The attire, the things that they carry, and the surroundings of the individuals help us to understand the nature of work and their status. There are many who have special uniforms they wear to distinguish them from the others while most are clad in dhotis and a cloth to cover their bodies. Interestingly, the individuals are posing for the artist and most are clearly at work. One wonders if the artist was able to communicate with their muse despite the language barrier that must have been there. Strangely, none of them seem to have even a hint of a smile; most look forlorn and sad. Many of them have very similar features except for the facial hair and some who wear different headgear.

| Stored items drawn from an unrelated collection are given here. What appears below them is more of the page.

(** C35.  The start is all or nothing.  If it succeeds the agent knows its
    backend, its device and its token, every plugin directory has verified, the
    workers are at least one and at most two for each processor, and the health
    server announces the device; if it ends early, no worker has started, the
    pool is untouched and the agent is not ready. *)
Theorem agent_starts a a' r : start' a = (a', r) -> waiting_at (ag_pool a) a ->
  match r with
  | Ret (cfg, host, backend) =>
      BackendURL cfg <> "" /\ cfg_DeviceID cfg <> "" /\ Token cfg <> "" /\
      (exists baseDir s, EnsurePluginDir faults home s = (ag_plugins a', Ret baseDir) /\
         Forall (fun e => verify_entry sha256 ed25519_Verify faults now baseDir e.1 e.2 (ag_plugins a') = Ret tt)
           (plugin_entries baseDir (ag_plugins a'))) /\
      (exists w, ag_workers a' = Some w /\ (1 <= cpus <= 2 ^ 20 -> 1 <= WorkerPool.activeWorkers w <= 2 * cpus)) /\
      handleReady (ag_health a') = (200, JObj [("status", JStr "ready"); ("device_id", JStr (cfg_DeviceID cfg))])
  | _ => waiting_at (ag_pool a) a' /\ (handleReady (ag_health a')).1 = 503
  end.
Proof.
  intros H Ha. assert (Hfail : (forall x, r <> Ret x) -> waiting_at (ag_pool a) a' /\ (handleReady (ag_health a')).1 = 503).
  { intros Hr. destruct (start_or_wait _ _ Ha) as [Hw|[x Hx]]; rewrite H in *; cbn [fst snd] in *; [|by destruct (Hr x)].
    split; [done|]. destruct Hw as (_ & _ & Hh). unfold handleReady. by rewrite Hh. }
  destruct r as [[[cfg host] backend]|e|]; [clear Hfail|by apply Hfail|by apply Hfail].
  apply and_then_Ret in H as (a1 & cfg0 & _ & H). apply and_then_Ret in H as (a2 & rd & _ & H).
  apply and_then_Ret in H as (a3 & [] & H3 & H). apply and_then_Ret in H as (a4 & [] & H4%keys_health & H).
  apply and_then_Ret in H as (a5 & [] & H5 & H). apply fatal_if_Ret in H5 as [Hv ->].
  apply and_then_Ret in H as (a6 & [] & H6 & H). apply fatal_if_Ret in H6 as [_ ->].
  apply and_then_Ret in H as (a7 & [] & H7%sync_health & H). apply and_then_Ret in H as (a8 & [] & H8 & H).
  apply plugins_verified in H8 as (Hh & baseDir & He & Hall).
  apply and_then_Ret in H as (a9 & b & H9 & H). injection H9 as <- _.
  destruct (last_phases rd.1 rd.2 b a8) as (a10 & E10 & Hr & Hp & Hw). rewrite E10 in H. injection H as <- <- <- <-.
  destruct (Validate_configured rd.1 Hv) as (? & Hd & ?). rewrite Hp, Hw, Hr. split_and!; [done..|eauto| |].
  - eexists. split; [done|]. apply InitWorkerPool_bounds.
  - injection H3 as <-. rewrite Hh, H7, H4. unfold handleReady. cbn. by rewrite (eqb_neq_s _ _ Hd).
Qed.
End facts.

(** ** Witnesses *)

Definition demo_variables : variables := {["BACKEND_URL" := "https://cp"; "HOME" := "/home/ann"; "MAX_CONCURRENCY" := "64"]}.
Definition demo_agent : agent := mkAgent demo_registered [] fresh_state ∅ [] newHealth empty_pool None.
Definition demo_machine : machine := Lifecycle.mkMachine true 4 false true (Ok "/home/ann/.sentra/plugins") (fun _ => None).
Definition demo_ok (fs : list (string * json)) : Backend.outcome := Ok (HttpClient.mkResponse 200 (Some (HttpClient.mkBody "" (Raw (JObj fs))))).

(** A registered device whose control plane answers, or not: it gives the
    configuration of a mounted store and one job that was assigned before. *)
Definition demo_start (up : bool) : phase (Config * option string * string) :=
  let down := Err "no route to host" : Backend.outcome in
  start demo_variables (fun _ => None) (Ok "h") 4 "" (fun _ => None) demo_home_environment Auth.demo_parse (fun _ => "") (fun _ => true)
    (demo_registration (fun _ => down)) (fun _ _ _ => Ok (BackendClient.mkPolicy true 4 (f64_of_Z 0) "")) "t" (fun _ => None) (fun _ _ => Err "no Redis")
    (fun _ => None) (fun _ => None) 0 (fun _ _ => down) demo_machine (fun _ _ => if up then demo_ok [] else down) (fun _ => down)
    (fun _ _ _ _ => demo_ok [("ok", JBool true); ("data", JArr [])]) id toy_verify PluginVerify.no_faults "/home/ann" "linux" "amd64"
    (fun _ _ => PluginInstall.RequestErr "no") id (fun _ => None) (fun _ => None) (fun _ => no_pip) (fun _ _ _ _ => "s3") (fun base => "mount " +:+ base)
    (fun _ _ _ => demo_ok [("ok", JBool true); ("storage_mode", JStr "shared_mount"); ("mount_base_path", JStr "/mnt")]) "" NotExist (fun _ => "trace")
    (fun _ => Ok (Some [mkDeviceJob "j1" "scan_dataset" RawEmpty "" "" "o1" "assigned"])).

Lemma demo_waits : waiting_at (ag_pool demo_agent) demo_agent.
Proof. by split_and!. Qed.

Definition demo_running : Config :=
  Lifecycle.mkConfig "https://cp" "" "o1" "Sentra Org" "local" "local" "info" "h" ["scan"; "merge"; "embedding"] "" "8080" "d1" "secret" 64.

The decade that Solvyns spent in and around Calcutta was used extensively by him to move around to capture the common Indians at work in his etchings. For anyone looking at these works today, they serve as a valuable documentation of the people of the times gone by, and we . should be indebted to the artist for this. Even the works that feature Ramayan Gayn [Ramayan gaan/Narration of Ramayan], Mohabharat Chobha [Mahabharat sabha], or Routh Jatrah [Rath Yatra] seem to present simply a record of the event on how it was held, how the people involved conducted it and how the devotees were seated or stood while witnessing it. Solvyns is undoubtedly one of the few foreigners who captured Indians in the Eastern provinces in their elements, with a focus on their caste-based occupations, albeit from an outsider’s eye.
Solvyns own words make for an interesting question to ponder on,
“What spectacle more interesting or more deserving of our attention, than the remains of a celebrated nation inhabiting one of the most delightful countries of Asia, and treasuring up as a sacred deposit, the simplicity of its antique virtues, in the midst of universal corruption and the refinements of foreign civilization?”
It is cruel that even after three centuries since these works were created, India is still a nation struggling with the toxicity of caste discrimination. The show is a MUST SEE as it is definitely one place where we can verify how little the nation has progressed on equality for all.
The show is on display at Bikaner House, New Delhi till 20 August 2021.
(All photographs taken by Aakshat Sinha at the Bikaner House, courtesy of Delhi Art Gallery DAG.)
Aakshat Sinha is an artist and curator. He also writes poetry and has created and published comics. He is the Founding Partner of artamour.